Today is the day before Ash Wednesday and the beginning of Lent. Known in some parts as Fat Tuesday or Mardi Gras, it’s a time to celebrate, eat and drink and generally get in as much fun as possible before the austere days of Lent begin. At one time this may have been the case, people enjoying one last day of revelry before days of fasting and prayer, but as we become a more secular society only the names remain and its religious undertones have been lost to the mists of time. In our Anglican, English tradition, it is called Shrove Tuesday. This evening we will have our traditional pancake supper, followed by our annual pancake races. Shrove Tuesday has also begun to lose its meaning, except for having a pancake supper, the reason behind this night has become obscured.
What has been lost is the meaning behind why we do Shrove Tuesday. Sure, in the medieval world it was the opportunity to empty ones cupboard so as to prepare for the fasting of Lent as well as getting rid of old stocks that might go rancid. Yet, the deeper meaning for Shrove Tuesday, was to also prepare oneself for the discipline of Lent. It was the time to be “shriven” of ones sins, a sort of self cleansing of the soul, much like the cleansing of the food stuffs, so that one could start this time with a “clean slate.”
Lent, is more than just a time to give up stuff, it is a time for self reflection, for taking stock of where we have fallen short. The Litany of Penitence in the Ash Wednesday service is our starting point, in it we are reminded of how far we have fallen and it ends on a note of forgiveness and salvation. Ash Wednesday is more than just receiving a mark on the forehead and then going off for the day, we are called to renew our life within the context of the community. Probably why I like our Anglican way, as it holds us accountable through community and not by our individual acts. Also, probably the reason why I still don’t receive the mark of the ashes myself because in that litany and in the prayers, I am reminded of my mortality in a deeply spiritual way. The words seeded on my heart and on my soul where they take root and begin to grow. The mark of ash washes away, the mark of Gods word burns brightly within and is not easily forgotten.

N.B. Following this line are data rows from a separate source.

(** A payload with line breaks in the path and in a header. *)
Lemma template_request_read_witness :
  let payload := lit "x" ++ [13; 10] ++ lit "Evil: 1" in
  let spec := ex_spec [(lit "X-Id", lit "{{payload}}")] "/q/{{payload2}}" "v={{payload}}" [[payload]; [lit "p"]] in
  exists body,
  readRequestFrom [br_bytes (buildRequest spec ex_vars [payload; lit "p"])] =
    Some (mkRequest (lit "POST") (lit "/q/p") (lit "HTTP/1.1") [] 80 false (lit "/q/p")
      [(lit "Host", lit "a.com"); (lit "X-Id", lit "xEvil: 1"); (lit "Content-Length", lit "12"); (lit "Connection", lit "close")] body, []).
Proof.
  cbv zeta. set (payload := lit "x" ++ [13; 10] ++ lit "Evil: 1").
  set (spec := ex_spec _ _ _ _). exists (request_body spec ex_vars [payload; lit "p"]).
  destruct (template_request_read (QL := asciiText_laws) (QU := asciiText_utf8) spec ex_vars [payload; lit "p"]) as [H _].
  - assert (E : template_headers spec (table ex_vars [payload; lit "p"]) = [(lit "X-Id", lit "xEvil: 1")]) by (vm_compute; reflexivity).
    rewrite E. constructor; [|constructor]. constructor; try (vm_compute; reflexivity); try discriminate;
      repeat split; refine (bool_decide_eq_false_1 _ _); vm_compute; reflexivity.
  - vm_compute. reflexivity.
  - vm_compute. reflexivity.
  - vm_compute. discriminate.
  - constructor; try (vm_compute; reflexivity); try discriminate; repeat split; refine (bool_decide_eq_false_1 _ _); vm_compute; reflexivity.
  - refine (bool_decide_eq_false_1 _ _). vm_compute. reflexivity.
  - refine (bool_decide_eq_false_1 _ _). vm_compute. reflexivity.
  - vm_compute. reflexivity.
  - etrans; [exact H|]. vm_compute. reflexivity.
Defined.

(** Defect: the values of one variable are searched for the next ones, so a payload
    that contains the token of a later payload is expanded again. *)
Example payload_expanded_twice :
  substitute (lit "/{{payload1}}") (table ex_vars [lit "{{payload2}}"; lit "secret"]) true = lit "/secret".
Proof. vm_compute. reflexivity. Qed.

This Lent has taken on new meaning for me. With the accident and the subsequent recovery, which still continues, I have been reminded of my own mortality. Not that it’s something I dwell on but it is a reality that has crept into my being and taken hold. During the past summer, when I was laid up, I had plenty of time to meditate and reflect on my life. I began to write more, I began to reflect and look at the world around me. A walk in the morning, a bike ride in the afternoon, are no longer just simple events. Now I take a bit more time to look at the world, the changing seasons, the flight of geese, the clouds in the sky as they move along. Listening to a conversation, the inflection and tone of the voices, even the language in tongues I don’t understand, watching a person bending under the weight of their own life traveling on the T and the laugh of a child at play, so unaware and innocent.
This Lent is more than just a time to give up some small item, it is a time for me to reorder my own spiritual life, to repent, in other words. Repent as in making that turn toward light and life rather than live within the shadows. What that may look like, well, I can’t say, all of us at one point or another are faced with these decisions and our results can look very different. So on this Shrove Tuesday, this day of pancakes, Mardi Gras and general partying, I begin a journey through the words that I will write. Where it will take me, I cannot say for certain, then again who says that a destination is necessary, for truly each day brings its own new discovery.